June 23, 2023
6:09 pm
The MRI was not nearly as dreadful as I'd thought it would be. The doctors and nurses and technicians have all been nothing short of wonderful.
Dr. Schoppy just called and we had a long chat. He received both the PET scan and the MRI results; the good news is that there is no cancer or masses in my brain...my brain is good. More good news: the cancer in my neck seems to be local to one lymph node and that can be removed with the surgery.
But there is some not good news too: a mass in my lung. I will have to have that biopsied soon. Dr. Schoppy said this is very serious. He will be consulting with all the doctors on my team. It's serious. The PET scan also showed something in my eye; I will have to see an ophthalmologist soon. OK, at least it's not ALL over my body....but the lung....
I told Dr. Schoppy that I feel absolutely fine and that I swam three miles yesterday...non-stop...and I feel fine. How can my body be so sick and I do not feel a thing? He said that as a very fit person with no underlying health issues...that gives me an advantage in this fight....but, he assured me, a fight it will be.
Tonight, I feel a bit....scared. I am not afraid to meet Jesus; I look forward to that.,,,,ONE DAY! NOT YET! I am afraid to leave my kids and my grandson....I am afraid to tell them....I cannot bear to leave my kids and my grandson. I cannot bear to tell them. I really cannot bear that. I haven't cried one tear since this all began...not one tear....but I feel those tears close to the surface tonight. I don't want to give in to it; I don't want to give it any power or thought or energy or fuel....I am very strong...I have a very strong and stubborn and tenacious spirit.....I hope that I can remain so during this ordeal....for my kids...if I lose it, they will lose it. I don't want to show them that I am afraid....or weak...or anything....I have always always been strong for them! Haven't I done everything and anything for them? I have. I have. I can and will do anything for them....I will fight to live for them. I must and I will.

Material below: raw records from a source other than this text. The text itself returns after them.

Lemma holds_tellStatus c st : holds ok (tellStatus redis c st).
Proof. unfold tellStatus. holds_auto. apply holds_on_store. intros. apply holds_setStatus. Qed.
Lemma holds_cacheForWorkers c cmds : holds ok (cacheForWorkers redis c cmds).
Proof. unfold cacheForWorkers. holds_auto. apply holds_on_store. intros. apply holds_cacheCommands. Qed.
Lemma holds_tellHub c data : holds ok (tellHub wsHub c data).
Proof. unfold tellHub. holds_auto. by apply holds_modify. Qed.
Hint Resolve holds_tellStatus holds_cacheForWorkers holds_tellHub : holds.

Lemma holds_StartCampaign c : holds ok (StartCampaign getenv redis query_ wsHub c).
Proof.
  unfold StartCampaign, pendingShardCount, startTx. holds_auto.
  - apply holds_forEach. intros. unfold initializeBatch. holds_auto.
  - apply holds_forEach. eauto with holds.
Qed.

Lemma holds_PauseCampaign c : holds ok (PauseCampaign redis wsHub c).
Proof.
  unfold PauseCampaign, updateStatusWhere. holds_auto. apply holds_exec; [apply _|].
  intros d. apply sameRefs_alter. intros x. by destruct (bool_decide _).
Qed.

Lemma holds_ResumeCampaign c : holds ok (ResumeCampaign getenv redis query_ wsHub c).
Proof. unfold ResumeCampaign, resumeTx. holds_auto. Qed.

Lemma holds_AbortCampaign c : holds ok (AbortCampaign redis query_ wsHub c).
Proof. unfold AbortCampaign. holds_auto. Qed.
End Service.
#[export] Hint Resolve holds_StartCampaign holds_PauseCampaign holds_ResumeCampaign holds_AbortCampaign : holds.

Lemma insert_known {A} id (x : A) (m : gmap string A) j : is_Some (m !! j) -> is_Some (<[id := x]> m !! j).
Proof. rewrite lookup_insert_is_Some'. tauto. Qed.

(** ** Campaign handlers *)

Lemma holds_orElse {A} (P : Api -> Prop) (m : AM (Response.t + A)) k :
  holds P m -> (forall a, holds P (k a)) -> holds P (orElse m k).
Proof. intros Hm Hk. apply holds_bind; [done|]. intros [r|a]; [apply holds_ret | apply Hk]. Qed.

Lemma holds_readApi {A} (f : Api -> A) : holds api_ok (readApi f).
Proof. unfold readApi. holds_auto. Qed.
#[export] Hint Resolve holds_readApi holds_on_ctl holds_on_sys : holds.

Ltac api_step :=
  match goal with
  | |- holds _ (orElse _ _) => apply holds_orElse; [|intros ?]
  | _ => holds_step
  end.
Ltac api_auto := repeat api_step.

Lemma holds_apiStatement {A} (f : Api -> res A * Api) : (forall a, api_ok a -> api_ok (snd (f a))) -> holds api_ok (apiStatement f).
Proof. intros Hf. apply holds_bind; [apply holds_ask; apply _|]. intros [e|]; [apply holds_err | exact Hf]. Qed.

Section Campaigns.
Context (parse castUUID : string -> option string) (parseTime : string -> option Z).
Context (getenv : string -> string) (redis query_ wsHub : bool).

Lemma holds_queryRow {A} id (f : string -> Database -> A) : holds api_ok (queryRow castUUID id f).
Proof. unfold queryRow. api_auto. Qed.
Hint Resolve holds_queryRow : holds.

It is…impossible for me to keep anything from Laura, so I will have to pray and chant before she calls me tonight, so that I am in a very calm and positive place. I don’t want her to hear or sense anything at all in my voice. Nothing at all except for my deep and eternal love for her.
What’s next? Dr. Schoppy will consult with Dr. Louie (or whoever is covering for him if he is already in Alaska) and Dr. Spiers, and make the decision whether we should go forward with the surgery on July 5th. I want to and Dr. Schoppy says he does, too. But he wants everyone on the team to be on the same page. He will make the referrals to the ophthalmologist and pulmonologist and I can expect to hear from them and seeing them….hopefully, before the surgery….
I wait. And pray. And chant.
That is all I can do…today. I am alive TODAY.